[Collected data]
-*-

Definition sample_protective_mbr : list byte :=
  repeat x00 446 ++ sample_mbr_entry xee x01 xff ++ repeat x00 48 ++ [x55; xaa].

Definition sample_mbr_sector : list byte :=
  repeat x00 446
  ++ sample_mbr_entry x0b x08 x40 ++ repeat x00 16
  ++ sample_mbr_entry x07 x50 x20 ++ repeat x00 16
  ++ [x55; xaa].

Definition gpt_header_with (numberOfEntries : list byte) : list byte :=
  Raw.of_string "EFI PART" ++ repeat x00 64
  ++ [x02; x00; x00; x00; x00; x00; x00; x00]
  ++ numberOfEntries
  ++ [x80; x00; x00; x00]
  ++ repeat x00 424.

Definition sample_gpt_header : list byte := gpt_header_with [x08; x00; x00; x00].

Definition sample_gpt_entry (guid0 : byte) (startLBA : byte) : list byte :=
  guid0 :: repeat x00 31 ++ startLBA :: repeat x00 95.

Definition sample_gpt_entries : list byte :=
  sample_gpt_entry xa2 x28 ++ repeat x00 128
  ++ sample_gpt_entry x28 x30 ++ repeat x00 128.

Definition sample_gpt_disk : SectorReader.t :=
  {| SectorReader.readSector := fun sector size =>
       if sector =? 0 then Some sample_protective_mbr
       else if sector =? 1 then Some sample_gpt_header
       else if sector =? 2 then Some sample_gpt_entries
       else Some (repeat x00 (Z.to_nat size));
     SectorReader.getBytesPerSector := Some 512 |}.

Definition sample_mbr_disk : SectorReader.t :=
  {| SectorReader.readSector := fun sector size =>
       if sector =? 0 then Some sample_mbr_sector
       else Some (repeat x00 (Z.to_nat size));
     SectorReader.getBytesPerSector := Some 512 |}.

(** A FAT32 boot sector with 32 reserved sectors, two FATs of the given
    size, root cluster 2 and the given eight-byte label; the sample has FATs
    of 1009 sectors. *)
Definition boot_sector_with (fatSize32 label : list byte) : list byte :=
  repeat x00 14 ++ [x20; x00] ++ [x02] ++ repeat x00 19
  ++ fatSize32 ++ repeat x00 4 ++ [x02; x00; x00; x00]
  ++ repeat x00 34 ++ label ++ repeat x00 422.

Definition sample_boot_sector (label : list byte) : list byte :=
  boot_sector_with [xf1; x03; x00; x00] label.

(** A volume whose boot sector declares two FATs of 2147483648 sectors. *)
Definition oversized_fat_volume : SectorReader.t :=
  {| SectorReader.readSector := fun sector size =>
       Some (boot_sector_with [x00; x00; x00; x80] (Raw.of_string "FAT32   "));
     SectorReader.getBytesPerSector := Some 512 |}.

Definition sample_volume (label : list byte) : SectorReader.t :=
  {| SectorReader.readSector := fun sector size =>
       if sector =? 0 then Some (sample_boot_sector label)
       else Some (repeat x00 (Z.to_nat size));
     SectorReader.getBytesPerSector := Some 512 |}.

Definition with_reader (r : SectorReader.t) : DriveHandler :=
  set_sectorReader (Some r) raw_storage.

(** Filesystem identification as the specification words it: the label is
    cut at its first space or NUL and matched against the four names. *)
Fixpoint spec_trim_label (label : list byte) : list byte :=
  match label with
  | [] => []
  | b :: rest =>
      if Raw.byte_eqb b x20 || Raw.byte_eqb b x00 then []
      else b :: spec_trim_label rest
  end.

Definition spec_identify (label : list byte) : FilesystemType :=
  let name := spec_trim_label label in
  if Raw.bytes_eqb name (Raw.of_string "FAT32") then FAT32_TYPE
  else if Raw.bytes_eqb name (Raw.of_string "NTFS") then NTFS_TYPE
  else if Raw.bytes_eqb name (Raw.of_string "exFAT") then EXFAT_TYPE
  else if Raw.bytes_eqb name (Raw.of_string "EXT4") then EXT4_TYPE
  else UNKNOWN_TYPE.

(** A label cut at its first space. *)
Fixpoint cut_at_space (label : list byte) : list byte :=
  match label with
  | [] => []
  | b :: rest => if Raw.byte_eqb b x20 then [] else b :: cut_at_space rest
  end.

(** What the code does with the label. *)
Definition code_trim_label (label : list byte) : list byte :=
  Str.substr0 label (Str.find_first_of label (Str.c_str [x20; x00])).

Definition code_identify (label : list byte) : FilesystemType :=
  let fsType := code_trim_label label in
  if Str.eq_lit fsType "FAT32" then FAT32_TYPE
  else if Str.eq_lit fsType "NTFS" then NTFS_TYPE
  else if Str.eq_lit fsType "exFAT" then EXFAT_TYPE
  else if Str.eq_lit fsType "EXT4" then EXT4_TYPE
  else UNKNOWN_TYPE.

(** The handler after a boot-sector parse that read the image [bs]. *)
Definition after_boot_sector (h : DriveHandler) (sector : Z) (bs : list byte)
  : DriveHandler :=
  set_geometry
    (BootSector.ReservedSectorCount bs)
    (wrap32 (BootSector.ReservedSectorCount bs
             + wrap32 (BootSector.NumFATs bs * BootSector.FATSize32 bs)))
    (BootSector.RootCluster bs)
    (set_bootSector bs (set_io (io h ++ [EvReadSector sector 512]) h)).

(** Which partitions the recovery pass takes for FAT32: an MBR entry whose
    type byte is the value of the [FAT32_TYPE] enumerator, a GPT entry whose
    type GUID is [GUID_FAT32_TYPE]. *)
Definition MBR_is_FAT32 (FAT32_value : Z) (e : MBRPartitionEntry) : bool :=
  Type_ e =? FAT32_value.

Definition GPT_is_FAT32 (GUID_FAT32_TYPE : list byte) (e : GPTPartitionEntry) : bool :=
  Raw.bytes_eqb (Raw.bytes_at (PartitionTypeGUID e) 0 16)
                (Raw.bytes_at GUID_FAT32_TYPE 0 16).

(** The log entries of one recovery run over a reader. *)
Definition recovery_events (r : ReaderSpec) : list Event :=
  [EvOpen r; EvFAT32Recovery r].

(** Sample values for the constants of DriveHandler.h and sample partition
    lists: FAT32, NTFS, FAT32 (MBR) and basic-data, Linux, basic-data (GPT). *)
Definition sample_FilesystemType_value (t : FilesystemType) : Z :=
  match t with
  | FAT32_TYPE => 0x0B
  | NTFS_TYPE => 0x07
  | EXFAT_TYPE => 0x07
  | EXT4_TYPE => 0x83
  | UNKNOWN_TYPE => 0x00
  end.

Definition sample_GUID_FAT32_TYPE : list byte :=
  [xa2; xa0; xd0; xeb; xe5; xb9; x33; x44; x87; xc0; x68; xb6; xb7; x26; x99; xc7].

Definition sample_GUID_linux : list byte :=
  [xaf; x3d; xc6; x0f; x83; x84; x72; x47; x8e; x79; x3d; x69; xd8; x47; x7d; xe4].

Definition sample_MBR_partition (type startLBA totalSectors : Z) : MBRPartitionEntry :=
  {| BootIndicator := 0; StartHead := 0; StartSector := 0; StartCylinder := 0;
     Type_ := type; EndHead := 0; EndSector := 0; EndCylinder := 0;
     StartLBA := startLBA; TotalSectors := totalSectors |}.

Definition sample_GPT_partition (guid : list byte) (startLBA endLBA : Z)
  : GPTPartitionEntry :=
  {| PartitionTypeGUID := guid; UniquePartitionGUID := repeat x00 16;
     StartingLBA := startLBA; EndingLBA := endLBA; Attributes := 0;
     PartitionName := repeat 0 36 |}.

Definition sample_partitioned : DriveHandler :=
  set_partitionsGPT
    [sample_GPT_partition sample_GUID_FAT32_TYPE 2048 4095;
     sample_GPT_partition sample_GUID_linux 4096 8191;
     sample_GPT_partition sample_GUID_FAT32_TYPE 8192 9000]
    (set_partitionsMBR
       [sample_MBR_partition 0x0B 8 64;
        sample_MBR_partition 0x07 80 32;
        sample_MBR_partition 0x0B 200 100]
       raw_storage).

Definition always_returns (_ : Config) (_ : ReaderSpec) : option string := None.

(** ** GPT partition-entry array *)

(** The handler after a scan that appended [found] and performed [reads]. *)
Definition after_scan (found : list GPTPartitionEntry) (reads : list Event)
           (h : DriveHandler) : DriveHandler :=
  set_partitionsGPT (partitionsGPT h ++ found) (set_io (io h ++ reads) h).

(** What one pass of the loop body keeps of an entry image. *)
Definition entry_if_present (img : list byte) : list GPTPartitionEntry :=
  let partitionEntry := parse_GPTPartitionEntry img in
  if negb (isEmptyGUID partitionEntry) then [partitionEntry] else [].

(** The entries the inner loop appends, as a function of the sector buffer. *)
Fixpoint entries_in_sector (n : nat) (i j sizeOfEntry : Z) (sectorBuffer : list byte)
         (numberOfEntries : Z) : list GPTPartitionEntry :=
  match n with
  | O => []
  | S n' =>
      if wrap32 (i + j) <? numberOfEntries then
        entry_if_present
          (Raw.slice sectorBuffer (wrap32 (j * sizeOfEntry)) sizeOfEntry)
        ++ entries_in_sector n' i (j + 1) sizeOfEntry sectorBuffer numberOfEntries
      else []
  end.

(** The sector the outer loop reads in its iteration number [t]. *)
Definition sector_of_iteration (gptHeader : list byte) (bps : Z) (t : nat) : Z :=
  let i := Z.of_nat t * (bps / GPTHeader.SizeOfEntry gptHeader) in
  wrap64 (GPTHeader.PartitionEntryLBA gptHeader
          + wrap32 (i * GPTHeader.SizeOfEntry gptHeader) / bps).

(** An entry slot is in use when its 16-byte type GUID has a nonzero byte. *)
Definition slot_in_use (img : list byte) : bool :=
  existsb (fun b => negb (Raw.byte_eqb b x00)) (firstn 16 img).

Fixpoint count_in_use (slots : list (list byte)) : nat :=
  match slots with
  | [] => 0%nat
  | img :: rest =>
      if slot_in_use img then S (count_in_use rest) else count_in_use rest
  end.

(** The on-disk entry array: the sectors from [PartitionEntryLBA], laid end
    to end, cut into [numberOfEntries] records of [sizeOfEntry] bytes. *)
Definition entry_array (sect : nat -> list byte) (nsect : nat) : list byte :=
  List.concat (map sect (seq 0 nsect)).

Definition entry_slots (array : list byte) (sizeOfEntry : Z) (numberOfEntries : nat)
  : list (list byte) :=
  map (fun k => Raw.slice array (Z.of_nat k * sizeOfEntry) sizeOfEntry)
      (seq 0 numberOfEntries).

(** Number of sector reads for [n] entries packed [eps] to a sector. *)
Definition sectors_needed (n eps : Z) : Z := (n + eps - 1) / eps.

(** What the scan loops keep fixed: the reader, the header and the sector
    size. *)
Definition scanning (reader : SectorReader.t) (gptHeader : list byte) (bps : Z)
           (h : DriveHandler) : Prop :=
  sectorReader h = Some reader /\ gpt h = gptHeader /\ bytesPerSector h = bps.

(** A header announcing 4294967295 entries of 128 bytes from LBA 2, on a
    device with 512-byte sectors whose every read succeeds. *)
Definition endless_header : list byte := gpt_header_with [xff; xff; xff; xff].

Definition endless_handler : DriveHandler :=
  set_bytesPerSector 512 (set_gpt endless_header (with_reader zero_reader)).

Definition sample_gpt_handler : DriveHandler :=
  set_bytesPerSector 512 (set_gpt sample_gpt_header (with_reader sample_gpt_disk)).

Definition sample_gpt_sectors (t : nat) : list byte :=
  match t with
  | O => sample_gpt_entries
  | S _ => repeat x00 512
  end.

(** A header announcing 33554433 entries of 128 bytes from LBA 2, on a
    device with 512-byte sectors that are all zero except the one holding
    entry number 33554432 (sector 2 + 8388608), whose type GUID starts with
    a nonzero byte. *)
Definition wrapping_header : list byte := gpt_header_with [x01; x00; x00; x02].

Definition wrapping_sector : list byte := xff :: repeat x00 511.

Definition wrapping_disk : SectorReader.t :=
  {| SectorReader.readSector := fun sector size =>
       if sector =? 8388610 then Some wrapping_sector
       else Some (repeat x00 (Z.to_nat size));
     SectorReader.getBytesPerSector := Some 512 |}.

-*-

Each line of the data that holds the word "startLBA" should be copied.

Response ::
Definition sample_gpt_entry (guid0 : byte) (startLBA : byte) : list byte :=
  guid0 :: repeat x00 31 ++ startLBA :: repeat x00 95.
Definition sample_MBR_partition (type startLBA totalSectors : Z) : MBRPartitionEntry :=
     StartLBA := startLBA; TotalSectors := totalSectors |}.
Definition sample_GPT_partition (guid : list byte) (startLBA endLBA : Z)
     StartingLBA := startLBA; EndingLBA := endLBA; Attributes := 0;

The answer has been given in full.